It’s been a little while since the release of our April 7th paper for the Keto-CTA study and news on
our documentary around it, The Cholesterol Code. I wanted to wait until all four analyses were in before doing a full update here on the blog.
INITIAL CONTROVERSY
Interestingly, since April, critics have asserted our study wasn’t detecting an association
between LDL cholesterol and plaque progression because “everyone had high LDL.” As
one prominent critic put it, “All of these people had high LDL and high ApoB.”
This criticism assumes we had a narrow range of LDL levels—something like a
standard deviation of, say, 10 mg/dL clustered tightly around our mean of 253 mg/dL. If
that were true, I’d agree the criticism would be valid.
But our actual spread was already published in Table 1 of our paper. That table points
out that we had a standard deviation of 84.7 mg/dL and an interquartile range of 202 to
308 mg/dL. Our participants’ LDL cholesterol levels ranged from 49 mg/dL at the lowest
to 591 mg/dL at the highest—a spread of 542 mg/dL.
I’m going to make what some might consider an audacious statement: I’m confident we
have the largest spread of LDL cholesterol of any prospective imaging study ever
conducted. I wasn’t able to find anything even close to comparable.
This matters because the lipid hypothesis itself is built on dose-dependent relationships.

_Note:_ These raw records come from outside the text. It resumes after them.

(** * Sentiment-Analysis-Twitter: the client-side synchronisation logic

    A shallow embedding of [src/frontend/src/App.js]: the React component
    [App], its five state cells and its asynchronous handlers
    ([fetchTweets], [fetchStats], [analyzeTweet], [deleteTweet]).

    - [JS] models the fragment of JavaScript the handlers rely on: strings
      as sequences of UTF-16 code units, [String.prototype.trim],
      [ToBoolean], property access on parsed JSON, and the outcome of a
      [fetch] call.
    - [App] models the component.  An [async] function is split at its
      suspension point into the synchronous prefix (named as in the
      source) and the continuation that runs once the request settles
      (suffix [_resume]).  State, the list of issued requests, the console
      and the set of suspended continuations are threaded explicitly. *)

From Stdlib Require Import List NArith Bool Lia String Ascii.
From Stdlib Require PrimFloat.
Import ListNotations.

Set Implicit Arguments.
Set Warnings "-register-all".
Local Open Scope N_scope.

(* ===================================================================== *)
(** ** The JavaScript fragment *)
(* ===================================================================== *)

Module JS.

(** A JavaScript string is a sequence of 16-bit code units; [.length]
    counts code units. *)
Definition code_unit := N.
Definition str := list code_unit.

(** String literals of the source are ASCII. *)
Definition lit (s : string) : str :=
  List.map N_of_ascii (list_ascii_of_string s).

Fixpoint str_eqb (a b : str) : bool :=
  match a, b with
  | [], [] => true
  | x :: a', y :: b' => N.eqb x y && str_eqb a' b'
  | _, _ => false
  end.

(** The code units stripped by [String.prototype.trim]: ECMAScript
    WhiteSpace (TAB, VT, FF, SP, NBSP, ZWNBSP and the Unicode space
    separators) and LineTerminator (LF, CR, LS, PS).  All of them lie in
    the Basic Multilingual Plane, so the test is per code unit. *)
Definition white_space_code_units : list code_unit :=
  [ 9; 10; 11; 12; 13; 32; 160; 5760;
    8192; 8193; 8194; 8195; 8196; 8197; 8198; 8199; 8200; 8201; 8202;
    8232; 8233; 8239; 8287; 12288; 65279 ].

Definition isWhiteSpace (c : code_unit) : bool :=
  existsb (N.eqb c) white_space_code_units.

Fixpoint trimStart (s : str) : str :=
  match s with
  | [] => []
  | c :: s' => if isWhiteSpace c then trimStart s' else s
  end.

Definition trimEnd (s : str) : str := rev (trimStart (rev s)).

(** [s.trim()] *)
Definition trim (s : str) : str := trimEnd (trimStart s).

(** [s.length] *)
Definition length (s : str) : N := N.of_nat (List.length s).

(** JavaScript values as they reach the component: [undefined] and the
    values [JSON.parse] produces.  An object is the list of its own
    properties. *)
Inductive value : Type :=
| VUndefined
| VNull
| VBool (b : bool)
| VNum (f : PrimFloat.float)
| VStr (s : str)
| VArr (elems : list value)
| VObj (props : list (str * value)).

(** ToBoolean, as used by [!x], [x || y] and [x && y]. *)
Definition ToBoolean (v : value) : bool :=
  match v with
  | VUndefined | VNull => false
  | VBool b => b
  | VNum f => negb (PrimFloat.is_zero f || PrimFloat.is_nan f)
  | VStr s => match s with [] => false | _ => true end
  | VArr _ | VObj _ => true
  end.

(** [a || b] on values *)
Definition or_else (a b : value) : value := if ToBoolean a then a else b.

(** Exceptions: a rejection reason supplied by the environment (network
    failure, unreadable body), or the TypeError the language raises on a
    property access on [null] or [undefined]. *)
Inductive exn : Type :=
| Rejection (reason : str)
| TypeError.

Fixpoint own_property (k : str) (props : list (str * value)) : value :=
  match props with
  | [] => VUndefined
  | (k', v) :: rest => if str_eqb k k' then v else own_property k rest
  end.

(** [v.k] for a property name [k] that no built-in prototype defines (the
    component reads [.tweets] and [.error] only): a TypeError on [null]
    and [undefined], the own property of an object, [undefined] on every
    other value. *)
Definition Get (v : value) (k : str) : exn + value :=
  match v with
  | VUndefined | VNull => inl TypeError
  | VObj props => inr (own_property k props)
  | _ => inr VUndefined
  end.

(** *** The network *)

Inductive method := GET | POST | DELETE.

Definition method_eqb (a b : method) : bool :=
  match a, b with
  | GET, GET | POST, POST | DELETE, DELETE => true
  | _, _ => false
  end.

(** The arguments of one [fetch] call.  [req_body] is the value handed to
    [JSON.stringify], not its serialisation. *)
Record request := mkRequest {
  req_method : method;
  req_url : str;
  req_headers : list (str * str);
  req_body : option value
}.

(** A response: its [ok] flag (status in the range 200-299) and what
    awaiting [response.json()] gives. *)
Record response := mkResponse {
  ok : bool;
  json : exn + value
}.

(** How the promise returned by [fetch] settles. *)
Definition outcome := (exn + response)%type.

End JS.

Import JS.

(* ===================================================================== *)
(** ** The component *)
(* ===================================================================== *)

Module App.

Definition API_BASE_URL : str := lit "http://localhost:5000/api".

(** The five [useState] cells, with the initial values of lines 7-11. *)
Record View := mkView {
  tweet : str;
  tweets : value;
  stats : value;
  loading : bool;
  error : value
}.

Definition initial_view : View :=
  {| tweet := []; tweets := VArr []; stats := VNull;
     loading := false; error := VStr [] |}.

(** The continuation of each async function, suspended on its [fetch]. *)
Inductive task := FetchTweetsK | FetchStatsK | AnalyzeTweetK | DeleteTweetK.

(** Everything a handler can read or change: the view, the requests
    issued so far (oldest first), the [console.error] entries (oldest
    first) and the suspended continuations. *)
Record World := mkWorld {
  view : View;
  net : list request;
  console : list (str * exn);
  pending : list task
}.

Definition initial_world : World :=
  {| view := initial_view; net := []; console := []; pending := [] |}.

(** *** State and exceptions

    A computation changes the world and either returns or throws; the
    changes made before a throw persist, as in JavaScript. *)
Definition M (A : Type) : Type := World -> (exn + A) * World.

Definition ret {A} (a : A) : M A := fun w => (inr a, w).

Definition bind {A B} (m : M A) (k : A -> M B) : M B :=
  fun w => match m w with
           | (inl e, w') => (inl e, w')
           | (inr a, w') => k a w'
           end.
Lemma stored_definitions_are_stripped_witness :
  parse_definitions (document [ex_two_blocks]) ex_codes !! "166024"
  = Some "A rare disease."
  ∧ strip "A rare disease." = "A rare disease.".
Proof.
  assert (parse_definitions (document [ex_two_blocks]) ex_codes !! "166024"
          = Some "A rare disease.") as Hv by (vm_compute; reflexivity).
  split; [exact Hv|].
  exact (stored_definitions_are_stripped _ _ _ _ Hv).
Defined.

(** X9. When definitions and OMIM references are read from the same
    document, as [main] of update_datasets.py does, every code that has OMIM
    references also has an entry in the definition dictionary. *)
Theorem omim_codes_have_definition_entry
    (root : Element) (orphacodes : list string) (k : string) :
  is_Some (parse_omim root orphacodes !! k) →
  is_Some (parse_definitions root orphacodes !! k).
Proof.
  intros [l Hl].
  pose proof (omim_loop_invariant orphacodes (findall p_Disorder root) ∅
                (map_Forall_empty _)) as Hinv.
  destruct (Hinv k l Hl) as [Hk Hne].
  unfold parse_definitions. rewrite definitions_loop_lookup by done.
  fold (occurrences root k).
  destruct (occurrences root k) as [|d ds] eqn:Hocc.
  - exfalso. apply Hne.
    assert (dict_get (parse_omim root orphacodes) k [] = l) as <-.
    { unfold dict_get. by rewrite Hl. }
    rewrite parse_omim_get by done. by rewrite Hocc.
  - destruct (last (d :: ds)) eqn:Hlast; [done|].
    by apply last_None in Hlast.
Qed.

As the 2017 European Atherosclerosis Society consensus statement puts it: the
probability of plaque development “increases in a dose dependent manner” and is
“proportional to both the absolute magnitude and duration of exposure to elevated LDL
cholesterol.”
The dose-dependent, log-linear relationship between LDL and atherosclerosis isn’t a
movable goalpost—it IS the lipid hypothesis. We had the dose variation. We had the
range. The association simply wasn’t there.
THE CLEERLY SITUATION
So why weren’t we more vocal about defending our work? The answer lies in what was
happening behind the scenes with our data analyses.
Remember: the scans are the scans are the scans. All our analyses—semi-quantitative,
Cleerly, HeartFlow, and QAngio—looked at the exact same 200 CT scans from our 100
participants.
When I received access to the raw Cleerly data on April 18th, eleven days after
publication, I found several concerning issues. I brought these to the attention of both
Lundquist and Cleerly immediately. In an April 24th meeting, Cleerly’s then-CMO, who was also a co-author on our paper, agreed these were important concerns and
committed to running a blinded quality control pass to confirm or disconfirm the results.
However, what followed surprised us. The previous commitment was disregarded, and Cleerly asserted they would not follow through on the blinded quality control pass.
At that point, we knew we needed to engage another independent, AI-guided CTA analysis service. This is what brought us to look into Heartflow.
MULTIPLE INDEPENDENT CONFIRMATIONS
Under normal circumstances, when two analyses disagree, adding a third to break the tie would be fairly standard. But these weren’t normal circumstances. Many long time critics had become quite attached to the Cleerly analysis, and thus we wanted to add an additional blinded, independent confirmation to help us all get a stronger redundancy for confirmation.
Now, here are the results. For absolute change in non-calcified plaque volume—the
numbers that matter most—Cleerly showed 18.8 mm³, while HeartFlow showed 5.5
mm³ and QAngio showed 5.6 mm³. HeartFlow and QAngio were in close agreement
with each other, but both disagreed substantially with Cleerly.
VERIFIED REGRESSION
Here’s the exciting part. Both HeartFlow and QAngio showed substantial numbers of
participants with non-calcified plaque regression—33 regressors for HeartFlow and 15
for QAngio in non-calcified plaque volume. More importantly, Dr. Budoff and his team at
Lundquist have independently verified this regression in a subset of these participants
by direct visual inspection of the scans.
This slides was taken directly from my presentation:
FINAL THOUGHTS
Needless to say, it’s been exciting to see all these data come together.
Across multiple independent analyses—and with direct confirmation from one of the world’s leading cardiology imaging teams—the results have remained consistent: the predicted dose-dependent relationship between LDL cholesterol and plaque progression simply did not appear.
It’s worth underscoring that, yes, there is a subset of rapid progressors, as you’d expect in any middle-aged population. But even here, progression shows no association to LDL cholesterol; in fact, some progressors had levels lower than the cohort average.
Conversely, we observed clear evidence of regression in another subset of participants, including some with much higher than average LDL cholesterol—indeed, some with extremely high levels. (We’ll expand more on this in our upcoming paper.)
There’s still much more work ahead, and I look forward to sharing future announcements. For now, I want to thank each and every one of you for your tremendous support—it’s been essential to moving this research forward.